Buck Rogers in the 25th Century (1979-1981) Kino Lorber Blu-ray Review

Verdict
4

Summary

Buck Rogers is a classic pulp and comic book hero, and this fun and easy-to-enjoy series features all sorts of great characters (such as a bird-like man named Hawk) and comic relief robots. If you grew up in the early 1980’s, this is surely a show you’ll be entertained by

Plot:

When 20th-century astronaut William “Buck” Rogers is awakened—500 years after a deep-space disaster—to an Earth in recovery from nuclear war, he must join Colonel Wilma Deering to lead the crew of the starship Searcher against a galaxy of evil from the past, present and faraway future.

Review:

In the pilot movie for this science fiction television series, an astronaut named Buck Rogers (Gil Gerard) from the year 1987 accidentally travels 500 years into the future, and he’s greeted with curiosity, trepidation, and with a surprising amount of respect from the humans who now live in outer space because Earth is a barren irradiated wasteland as a result of a worldwide nuclear war that occurred not too long after Buck left his time period.

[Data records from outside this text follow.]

(** ** The injected capability objects

    [World] is the state of everything behind the two interfaces: the
    factory and every solver object it has made. [SolverObj] is a non-nil
    value of the [Solver] interface; a method call names the object and
    transforms the world. Every call is taken to return: plugin code that
    panics or never returns is not modelled, and the factory handed to
    [NewSolverRunner] is taken to be non-nil. What is proved about a call is
    therefore proved for the calls that return. *)
Class Capability : Type := {
  World : Type;
  SolverObj : Type;
  (** [SolverFactory.Specification()], a pointer to a [SolverSpec] (which may
      be nil) and an error *)
  Specification : World -> (error + option SolverSpec) * World;
  (** [SolverFactory.CreateSolver(seed int64, problem) (Solver, error)] *)
  CreateSolver : Z -> ProblemSpec -> World -> (error + option SolverObj) * World;
  (** [Solver.Ask(idg *TrialIdGenerator) (NextTrial, error)]: the generator
      is passed by pointer, so its final value comes back. *)
  Ask : SolverObj -> TrialIdGenerator -> World ->
        (error + NextTrial) * TrialIdGenerator * World;
  (** [Solver.Tell(trial EvaluatedTrial) error] *)
  Tell : SolverObj -> EvaluatedTrial -> World -> option error * World
}.

Context {C : Capability}.

(** A value of the interface type [Solver]; [None] is [nil]. *)
Definition Solver : Type := option SolverObj.

(** ** Messages *)

(** The anonymous structs the four handlers decode into. *)
Record TellCallMessage : Type := mkTellCall {
  tell_SolverId : Z;
  tell_Trial : EvaluatedTrial
}.

Record AskCallMessage : Type := mkAskCall {
  ask_SolverId : Z;
  ask_NextTrialId : Z
}.

Record DropSolverCastMessage : Type := mkDropSolverCast {
  drop_SolverId : Z
}.

Record CreateSolverCastMessage : Type := mkCreateSolverCast {
  create_SolverId : Z;
  create_RandomSeed : Z;
  create_Problem : ProblemSpec
}.

(** The three [map[string]interface{}] values handed to [sendMessage]. *)
Inductive Message : Type :=
| SOLVER_SPEC_CAST (spec : option SolverSpec)
| ASK_REPLY (trial : NextTrial) (next_trial_id : Z)
| TELL_REPLY.

Definition is_SOLVER_SPEC_CAST (m : Message) : bool :=
  match m with SOLVER_SPEC_CAST _ => true | _ => false end.

(** encoding/json on the byte strings of lines. The decoders into [uint64]
    fields only produce values of that type. *)
Class Json (Bytes : Type) : Type := {
  (** [json.Unmarshal(line, &message)] into a generic map, then
      [message["type"]] *)
  Unmarshal_type : Bytes -> error + TypeField;
  Unmarshal_TellCall : Bytes -> error + TellCallMessage;
  Unmarshal_AskCall : Bytes -> error + AskCallMessage;
  Unmarshal_DropSolverCast : Bytes -> error + DropSolverCastMessage;
  Unmarshal_CreateSolverCast : Bytes -> error + CreateSolverCastMessage;
  Marshal : Message -> error + Bytes;
  TellCall_uint64 : forall l m,
    Unmarshal_TellCall l = inr m -> in_uint64 (tell_SolverId m);
  AskCall_uint64 : forall l m,
    Unmarshal_AskCall l = inr m ->
    in_uint64 (ask_SolverId m) /\ in_uint64 (ask_NextTrialId m);
  DropSolverCast_uint64 : forall l m,
    Unmarshal_DropSolverCast l = inr m -> in_uint64 (drop_SolverId m);
  CreateSolverCast_uint64 : forall l m,
    Unmarshal_CreateSolverCast l = inr m ->
    in_uint64 (create_SolverId m) /\ in_uint64 (create_RandomSeed m)
}.

Context {Bytes : Type} {J : Json Bytes}.

(** ** Process state and trace *)

Inductive Event : Type :=
| EvReadLine (r : error + Bytes)
| EvPrint (m : Message) (line : Bytes)
| EvSpecification
| EvCreateSolver (seed : Z) (problem : ProblemSpec)
| EvAsk (s : SolverObj) (idg : TrialIdGenerator)
| EvTell (s : SolverObj) (trial : EvaluatedTrial).

(** [solvers] is the runner's field ([None] is the nil map that
    [NewSolverRunner] leaves there); [stdin] holds the lines not read yet and
    [stdin_end] the error every read returns once they are used up. *)
Record State : Type := mkState {
  solvers : option (gmap Z Solver);
  world : World;
  stdin : list Bytes;
  stdin_end : error;
  trace : list Event
}.

Definition set_solvers (m : option (gmap Z Solver)) (st : State) : State :=
  mkState m (world st) (stdin st) (stdin_end st) (trace st).

Definition set_world (w : World) (st : State) : State :=
  mkState (solvers st) w (stdin st) (stdin_end st) (trace st).

Definition set_stdin (ls : list Bytes) (st : State) : State :=
  mkState (solvers st) (world st) ls (stdin_end st) (trace st).

Definition log (e : Event) (st : State) : State :=
  mkState (solvers st) (world st) (stdin st) (stdin_end st) (trace st ++ [e]).

(** The lines written to standard output, oldest first. *)
Definition printed (t : list Event) : list Message :=
  omap (fun e => match e with EvPrint m _ => Some m | _ => None end) t.

Definition stdout (st : State) : list Message := printed (trace st).

(** The event of printing a SOLVER_SPEC_CAST line. *)
Definition is_handshake (e : Event) : bool :=
  match e with
  | EvPrint m _ => is_SOLVER_SPEC_CAST m
  | _ => false
  end.

(** The lines taken off standard input, oldest first. *)
Definition lines_read (t : list Event) : list Bytes :=
  omap (fun e => match e with EvReadLine (inr l) => Some l | _ => None end) t.

(** The event of calling [factory.Specification()]. *)
Definition is_Specification_call (e : Event) : bool :=
  match e with
  | EvSpecification => true
  | _ => false
  end.

(** ** The monad of methods *)

Definition M (A : Type) : Type := State -> Outcome A * State.

Definition ret {A} (a : A) : M A := fun st => (Returned a, st).

Definition bind {A B} (c : M A) (k : A -> M B) : M B :=
  fun st =>
    match c st with
    | (Returned a, st') => k a st'
    | (Panicked p, st') => (Panicked p, st')
    end.

Definition raise {A} (p : panic) : M A := fun st => (Panicked p, st).

Notation "x <<- c ;; k" := (bind c (fun x => k))
  (at level 100, c at next level, right associativity).

(** ** Map operations of Go *)

(** [r.solvers[id]]: the zero value (nil) when the key is absent or the map
    is nil. *)
Definition map_index (id : Z) : M Solver :=
  fun st =>
    (Returned (match solvers st with
               | Some m => default None (m !! id)
               | None => None
               end), st).

(** [delete(r.solvers, id)]: nothing happens when the key is absent or the
    map is nil. *)
Definition map_delete (id : Z) : M unit :=
  fun st => (Returned tt, set_solvers (delete id <$> solvers st) st).

(** [r.solvers[id] = solver]: panics on a nil map. *)
Definition map_assign (id : Z) (solver : Solver) : M unit :=
  fun st =>
    match solvers st with
    | Some m => (Returned tt, set_solvers (Some (<[id := solver]> m)) st)
    | None => (Panicked NilMapAssignment, st)
    end.

(** ** Calls through the interfaces *)

Definition factory_Specification : M (error + option SolverSpec) :=
  fun st =>
    let '(r, w) := Specification (world st) in
    (Returned r, set_world w (log EvSpecification st)).

Definition factory_CreateSolver (seed : Z) (problem : ProblemSpec)
  : M (error + Solver) :=
  fun st =>
    let '(r, w) := CreateSolver seed problem (world st) in
    (Returned r, set_world w (log (EvCreateSolver seed problem) st)).

(** [solver.Ask(&idg)]: a nil interface value has no method to call. *)
Definition solver_Ask (solver : Solver) (idg : TrialIdGenerator)
  : M ((error + NextTrial) * TrialIdGenerator) :=
  match solver with
  | None => raise NilPointerDereference
  | Some s => fun st =>
      let '(r, idg', w) := Ask s idg (world st) in
      (Returned (r, idg'), set_world w (log (EvAsk s idg) st))
  end.

Definition solver_Tell (solver : Solver) (trial : EvaluatedTrial)
  : M (option error) :=
  match solver with
  | None => raise NilPointerDereference
  | Some s => fun st =>
      let '(r, w) := Tell s trial (world st) in
      (Returned r, set_world w (log (EvTell s trial) st))
  end.

(** ** Line transport *)

(** Modelled from the spec: [readLine], missing from src
    ("readLine() -> bytes | end-of-stream | error", one complete line per
    call). *)
Definition readLine : M (error + Bytes) :=
  fun st =>
    match stdin st with
    | l :: rest => (Returned (inr l), log (EvReadLine (inr l)) (set_stdin rest st))
    | [] => (Returned (inl (stdin_end st)), log (EvReadLine (inl (stdin_end st))) st)
    end.

Definition sendMessage (message : Message) : M (option error) :=
  match Marshal message with
  | inl err => ret (Some err)
  | inr bytes => fun st => (Returned None, log (EvPrint message bytes) st)
  end.

(** ** Handlers *)

Definition handleTellCall (input : Bytes) : M (option error) :=
  match Unmarshal_TellCall input with
  | inl err => ret (Some err)
  | inr message =>
      solver <<- map_index (tell_SolverId message) ;;
      err <<- solver_Tell solver (tell_Trial message) ;;
      match err with
      | Some e => ret (Some e)
      | None => sendMessage TELL_REPLY
      end
  end.

Definition handleAskCall (input : Bytes) : M (option error) :=
  match Unmarshal_AskCall input with
  | inl err => ret (Some err)
  | inr message =>
      let idg := mkIdg (ask_NextTrialId message) in
      solver <<- map_index (ask_SolverId message) ;;
      r <<- solver_Ask solver idg ;;
      match r with
      | (inl err, _) => ret (Some err)
      | (inr trial, idg') => sendMessage (ASK_REPLY trial (NextId idg'))
      end
  end.

Definition handleDropSolverCast (input : Bytes) : M (option error) :=
  match Unmarshal_DropSolverCast input with
  | inl err => ret (Some err)
  | inr message =>
      _ <<- map_delete (drop_SolverId message) ;;
      ret None
  end.

Definition handleCreateSolverCast (input : Bytes) : M (option error) :=
  match Unmarshal_CreateSolverCast input with
  | inl err => ret (Some err)
  | inr message =>
      r <<- factory_CreateSolver (int64_of_uint64 (create_RandomSeed message))
                                 (create_Problem message) ;;
      match r with
      | inl err => ret (Some err)
      | inr solver =>
          _ <<- map_assign (create_SolverId message) solver ;;
          ret None
      end
  end.

Definition castSolverSpec : M (option error) :=
  r <<- factory_Specification ;;
  match r with
  | inl err => ret (Some err)
  | inr spec => sendMessage (SOLVER_SPEC_CAST spec)
  end.

(** ** The loop *)

Definition unknown_message_type (t : TypeField) : error :=
  errorString ("unknown message type: " +:+ fmt_v t).

Definition runOnce : M (bool * option error) :=
  r <<- readLine ;;
  match r with
  | inl io_EOF => ret (false, None)
  | inl err => ret (false, Some err)
  | inr line =>
      match Unmarshal_type line with
      | inl err => ret (false, Some err)
      | inr type =>
          if type_is type "CREATE_SOLVER_CAST" then
            err <<- handleCreateSolverCast line ;; ret (true, err)
          else if type_is type "DROP_SOLVER_CAST" then
            err <<- handleDropSolverCast line ;; ret (true, err)
          else if type_is type "ASK_CALL" then
            err <<- handleAskCall line ;; ret (true, err)
          else if type_is type "TELL_CALL" then
            err <<- handleTellCall line ;; ret (true, err)
          else ret (false, Some (unknown_message_type type))
      end
  end.

(** The [for] loop of [Run]; [None] when [fuel] iterations were not enough. *)
Fixpoint Run_loop (fuel : nat) (st : State)
  : option (Outcome (option error) * State) :=
  match fuel with
  | O => None
  | S fuel' =>
      match runOnce st with
      | (Panicked p, st') => Some (Panicked p, st')
      | (Returned (_, Some err), st') => Some (Returned (Some err), st')
      | (Returned (true, None), st') => Run_loop fuel' st'
      | (Returned (false, None), st') => Some (Returned None, st')
      end
  end.

Definition Run_fuel (fuel : nat) (st : State)
  : option (Outcome (option error) * State) :=
  match castSolverSpec (set_solvers (Some ∅) st) with
  | (Panicked p, st') => Some (Panicked p, st')
  | (Returned (Some err), st') => Some (Returned (Some err), st')
  | (Returned None, st') => Run_loop fuel st'
  end.

(** Every iteration that continues has read a line, so one more iteration
    than there are lines is enough. *)
Definition Run (st : State) : option (Outcome (option error) * State) :=
  Run_fuel (S (length (stdin st))) st.

(** [NewSolverRunner(factory)] in a fresh process: nil registry, nothing
    read or written yet. *)
Definition NewSolverRunner (w : World) (input : list Bytes) (input_end : error)
  : State :=
  mkState None w input input_end [].

End Runner.

(** ** An [Ask] that only requests ids

    What a solver's [Ask] does with the generator it is handed, when all it
    does with it is request ids: it returns, or requests an id and goes on
    with it. *)
Section AskBodies.
Context {P : Payloads} {C : Capability}.

Inductive AskBody : Type :=
| AskReturn (r : error + NextTrial) (w : World)
| AskGenerate (k : Z -> AskBody).

(** Runs a body on a generator; [minted] collects the ids handed out, oldest
    first. *)
Fixpoint run_AskBody (b : AskBody) (idg : TrialIdGenerator) (minted : list Z)
  : (error + NextTrial) * TrialIdGenerator * World * list Z :=
  match b with
  | AskReturn r w => (r, idg, w, minted)
  | AskGenerate k =>
      let '(id, idg') := Generate idg in
      run_AskBody (k id) idg' (minted ++ [id])
  end.

End AskBodies.

(** ** A small plugin to run the definitions on

    Payloads are numbers (a trial is its id). The factory refuses seed 0 and
    otherwise makes a solver that remembers its seed; the world records
    whether the factory can describe itself and counts the calls made. *)
Module Plugin.

Definition payloads : Payloads :=
  {| ProblemSpec := unit;
     EvaluatedTrial := Z;
     NextTrial := Z;
     Capabilities := Z;
     AllCapabilities := 0;
     TrialId := fun t => t |}.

He joins a diplomatic team who give him a tour of his home planet, and when there, he encounters mutants and irradiated survivors who live amongst the urban wastelands. Throughout the fairly sizable show, which ran for several years and lasted about 30 episodes, Buck spends a lot of time saving pretty women from aliens, evil queens, and tough situations. He has a robot sidekick named Tweaky (who is a cross between R2-D2 and C-3PO), and his main and most attractive ally is Wilma Deering (a luscious Erin Gray, who wears the most awesome pants in the history of motion pictures). Most of the episodes have little or nothing to do with the end of Earth, but the second-to-last episode has Buck being put on trial for being the cause for World War Three, for which he is acquitted for being proved innocent.

There are several feature-length movies throughout the show, but the pilot movie played in movie theaters. Buck Rogers is a classic pulp and comic book hero, and this fun and easy-to-enjoy series features all sorts of great characters (such as a bird-like man named Hawk) and comic relief robots. If you grew up in the early 1980’s, this is surely a show you’ll be entertained by, but as far as apocalyptic themes go, it’s not essential.

Kino Lorber’s welcome new Blu-ray complete collection of the entire series comes with two separate seasons, plus the feature film on a separate disc. Supplements include 10 individual episode commentaries by author Pat Jankiewcz, author of “Buck Rogers in the 25th Century: A TV Companion,” as well as a commentary on the theatrical feature, plus an interview with Erin Gray, a 9-minute theatrical preview, another interview, and two radio spots for the film.